Hundreds of protesters on Tuesday staged a "martyrs' rally" in an eastern Sudanese town to honour those killed in anti-government protests last month, witnesses said.
Deadly protests have rocked Sudan since December 19, when unrest broke out over a government decision to raise the price of bread.
Authorities say at least 19 people including two security personnel have been killed during the demonstrations, but rights group Amnesty International has put the death toll at 37.
Six people were killed in Al-Gadaref, an impoverished agricultural town in eastern Sudan, when protests erupted after a government decision to triple the price of bread from one Sudanese pound to three (from about two to six US cents).
On Tuesday, protesters staged what organisers said was a "martyrs' rally" to mark the deaths in Al-Gadaref.
The main market was shut as demonstrators gathered in the downtown area, chanting slogans such as "Peace, justice, freedom" and "Revolution is the choice of the people".
Demonstrators were confronted by riot police who fired tear gas as protesters prepared to march to the provincial council building, witnesses said.
Groups of protesters managed to reach the compound of the council building and one of their representatives read out a petition calling for President Omar al-Bashir to resign, one witness told AFP by telephone on condition of anonymity.

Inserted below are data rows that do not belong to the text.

Lemma drop_while_head f l :
  existsb (fun c => negb (f c)) l = true ->
  exists c rest, Str.drop_while f l = c :: rest /\ f c = false.
Proof.
  induction l as [| c l IH]; simpl; [discriminate |].
  destruct (f c) eqn:Hc; simpl.
  - exact IH.
  - intros _. exists c, l. split; [reflexivity | exact Hc].
Qed.

(** The extension [os.path.splitext] returns is an end of the path. *)
Lemma endswith_splitext p : Str.endswith p (Str.splitext_ext p) = true.
Proof.
  unfold Str.splitext_ext, Str.endswith.
  set (name := Str.after_last Str.slash (Str.chars p)).
  destruct (existsb Str.is_dot name) eqn:Hdot; [| reflexivity].
  destruct (existsb _ (removelast _)); [| reflexivity].
  rewrite chars_of_chars.
  assert (Hsplit : rev (Str.chars p) =
            (rev name ++ Str.drop_while (fun x => negb (Ascii.eqb x Str.slash))
                           (rev (Str.chars p)))%list).
  { subst name. unfold Str.after_last. rewrite rev_involutive.
    symmetry. apply take_drop_while. }
  rewrite Hsplit. clear Hsplit.
  assert (Hname : exists rest,
            rev name = (rev (Str.dot :: Str.after_last Str.dot name) ++ rest)%list).
  { unfold Str.after_last at 1. cbn [rev]. rewrite rev_involutive.
    destruct (drop_while_head (fun x => negb (Ascii.eqb x Str.dot)) (rev name))
      as (c & rest & Hdrop & Hc).
    { apply existsb_exists in Hdot. destruct Hdot as (c & Hin & Hc).
      apply existsb_exists. exists c. split; [exact (proj1 (in_rev name c) Hin) |].
      unfold Str.is_dot in Hc. rewrite Hc. reflexivity. }
    apply negb_false_iff, Ascii.eqb_eq in Hc. subst c.
    exists rest. rewrite <- app_assoc. simpl. rewrite <- Hdrop.
    symmetry. apply take_drop_while. }
  destruct Hname as [rest ->]. rewrite <- app_assoc. apply prefix_of_app.
Qed.

(** ** Classification tables *)

Lemma typed_extension_is_media ext :
  mem_str ext (image_exts ++ video_exts)%list = true ->
  In ext media_extensions.
Proof.
  unfold mem_str. intros H. apply existsb_exists in H.
  destruct H as (x & Hin & Heq). apply String.eqb_eq in Heq. subst x.
  simpl in Hin.
  repeat (destruct Hin as [<- | Hin]; [simpl; tauto |]). contradiction.
Qed.

(** Every path that [get_file_type] calls an image or a video passes
    [is_media_file]: the typed extensions are among the media extensions and
    the extension is an end of the path. *)
Theorem typed_file_is_media file_path :
  get_file_type file_path <> unknown -> is_media_file file_path = true.
Proof.
  unfold get_file_type, is_media_file. intros Htyped.
  set (ext := Str.lower (Str.splitext_ext file_path)) in *.
  assert (Hmem : mem_str ext (image_exts ++ video_exts)%list = true).
  { unfold mem_str in *. rewrite existsb_app.
    destruct (existsb (String.eqb ext) image_exts); [reflexivity |].
    destruct (existsb (String.eqb ext) video_exts); [reflexivity |].
    contradiction Htyped. reflexivity. }
  apply existsb_exists. exists ext. split.
  - apply typed_extension_is_media, Hmem.
  - apply endswith_lower, endswith_splitext.
Qed.

Lemma typed_file_is_media_witness :
  get_file_type "/DCIM/100APPLE/IMG_0002.MOV" <> unknown /\
  is_media_file "/DCIM/100APPLE/IMG_0002.MOV" = true.
Proof.
  assert (H : get_file_type "/DCIM/100APPLE/IMG_0002.MOV" <> unknown).
  { vm_compute. discriminate. }
  split; [exact H | exact (typed_file_is_media _ H)].
Defined.

Lemma lower_ascii_slash c :
  Ascii.eqb (Str.lower_ascii c) Str.slash = Ascii.eqb c Str.slash.
Proof. destruct c as [[] [] [] [] [] [] [] []]; reflexivity. Qed.

Lemma lower_ascii_dot c :
  Ascii.eqb (Str.lower_ascii c) Str.dot = Ascii.eqb c Str.dot.
Proof. destruct c as [[] [] [] [] [] [] [] []]; reflexivity. Qed.

Lemma take_while_map f g l :
  (forall c, g (f c) = g c) ->
  Str.take_while g (map f l) = map f (Str.take_while g l).
Proof.
  intros Hg. induction l as [| c l IH]; simpl; [reflexivity |].
  rewrite Hg. destruct (g c); simpl; [f_equal; exact IH | reflexivity].
Qed.

Lemma drop_while_map f g l :
  (forall c, g (f c) = g c) ->
  Str.drop_while g (map f l) = map f (Str.drop_while g l).
Proof.
  intros Hg. induction l as [| c l IH]; simpl; [reflexivity |].
  rewrite Hg. destruct (g c); simpl; [exact IH | reflexivity].
Qed.

Lemma after_last_lower sep l :
  (forall c, Ascii.eqb (Str.lower_ascii c) sep = Ascii.eqb c sep) ->
  Str.after_last sep (map Str.lower_ascii l) = map Str.lower_ascii (Str.after_last sep l).
Proof.
  intros Hsep. unfold Str.after_last.
  rewrite <- map_rev, take_while_map, map_rev; [reflexivity |].
  intros c. rewrite Hsep. reflexivity.
Qed.

Lemma upto_last_lower sep l :
  (forall c, Ascii.eqb (Str.lower_ascii c) sep = Ascii.eqb c sep) ->
  Str.upto_last sep (map Str.lower_ascii l) = map Str.lower_ascii (Str.upto_last sep l).
Proof.
  intros Hsep. unfold Str.upto_last.
  rewrite <- map_rev, drop_while_map, map_rev; [reflexivity |].
  intros c. rewrite Hsep. reflexivity.
Qed.

Lemma existsb_map_same {A} (f : A -> A) (g : A -> bool) l :
  (forall c, g (f c) = g c) -> existsb g (map f l) = existsb g l.
Proof.
  intros Hg. induction l as [| c l IH]; simpl; [reflexivity |].
  rewrite Hg, IH. reflexivity.
Qed.

Lemma removelast_map {A B} (f : A -> B) l :
  removelast (map f l) = map f (removelast l).
Proof.
  induction l as [| c l IH]; simpl; [reflexivity |].
  destruct l as [| d l]; simpl in *; [reflexivity |]. f_equal. exact IH.
Qed.

Lemma lower_of_chars l : Str.lower (Str.of_chars l) = Str.of_chars (map Str.lower_ascii l).
Proof. unfold Str.lower. rewrite chars_of_chars. reflexivity. Qed.

(** [splitext] finds the same extension, up to case, in a lower-cased path. *)
Lemma splitext_lower p :
  Str.splitext_ext (Str.lower p) = Str.lower (Str.splitext_ext p).
Proof.
  unfold Str.splitext_ext. rewrite chars_lower.
  rewrite (after_last_lower Str.slash _ lower_ascii_slash).
  set (name := Str.after_last Str.slash (Str.chars p)).
  rewrite (existsb_map_same Str.lower_ascii Str.is_dot name lower_ascii_dot).
  destruct (existsb Str.is_dot name); [| reflexivity].
  rewrite (upto_last_lower Str.dot _ lower_ascii_dot), removelast_map.
  rewrite (existsb_map_same Str.lower_ascii (fun c => negb (Str.is_dot c))).
  2: { intros c. unfold Str.is_dot. rewrite lower_ascii_dot. reflexivity. }
  destruct (existsb _ (removelast _)); [| reflexivity].
  rewrite (after_last_lower Str.dot _ lower_ascii_dot), lower_of_chars.
  reflexivity.
Qed.

Lemma lower_ascii_idem c : Str.lower_ascii (Str.lower_ascii c) = Str.lower_ascii c.
Proof. destruct c as [[] [] [] [] [] [] [] []]; reflexivity. Qed.

Lemma lower_idem s : Str.lower (Str.lower s) = Str.lower s.
Proof.
  unfold Str.lower at 1. rewrite chars_lower, map_map.
  unfold Str.lower. f_equal. apply map_ext. intros c. apply lower_ascii_idem.
Qed.

(** Classification ignores the case of ASCII letters: two paths with the
    same lower-case form get the same type and the same media verdict. *)
Theorem classification_ignores_case p q :
  Str.lower p = Str.lower q ->
  get_file_type p = get_file_type q /\ is_media_file p = is_media_file q.
Proof.
  intros Heq. split.
  - unfold get_file_type. rewrite <- !splitext_lower, Heq. reflexivity.
  - unfold is_media_file. rewrite Heq. reflexivity.
Qed.

Lemma classification_ignores_case_witness :
  Str.lower "/DCIM/IMG_0001.JPG" = Str.lower "/dcim/img_0001.jpg" /\
  get_file_type "/DCIM/IMG_0001.JPG" = get_file_type "/dcim/img_0001.jpg" /\
  is_media_file "/DCIM/IMG_0001.JPG" = is_media_file "/dcim/img_0001.jpg".
Proof.
  assert (H : Str.lower "/DCIM/IMG_0001.JPG" = Str.lower "/dcim/img_0001.jpg")
    by reflexivity.
  split; [exact H | exact (classification_ignores_case _ _ H)].
Defined.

The protest was organised by the Sudanese Professionals' Association, a group of teachers, doctors and engineers that has spearheaded the ongoing anti-government demonstrations across the country.
Sudanese authorities could not be reached to comment on the rally. More than 800 protesters have been arrested across Sudan since the unrest began, Interior Minister Ahmed Bilal Osman said Monday while describing the current situation as "calm and stable".
Opposition leaders, activists and journalists have also been detained as part of a crackdown to prevent the spread of protests.
Bashir, who has ruled Sudan since 1989, told police last month to use "less force" in their response to demonstrators.
Sudan has been facing a mounting economic crisis over the past year, led by an acute shortage of foreign currency.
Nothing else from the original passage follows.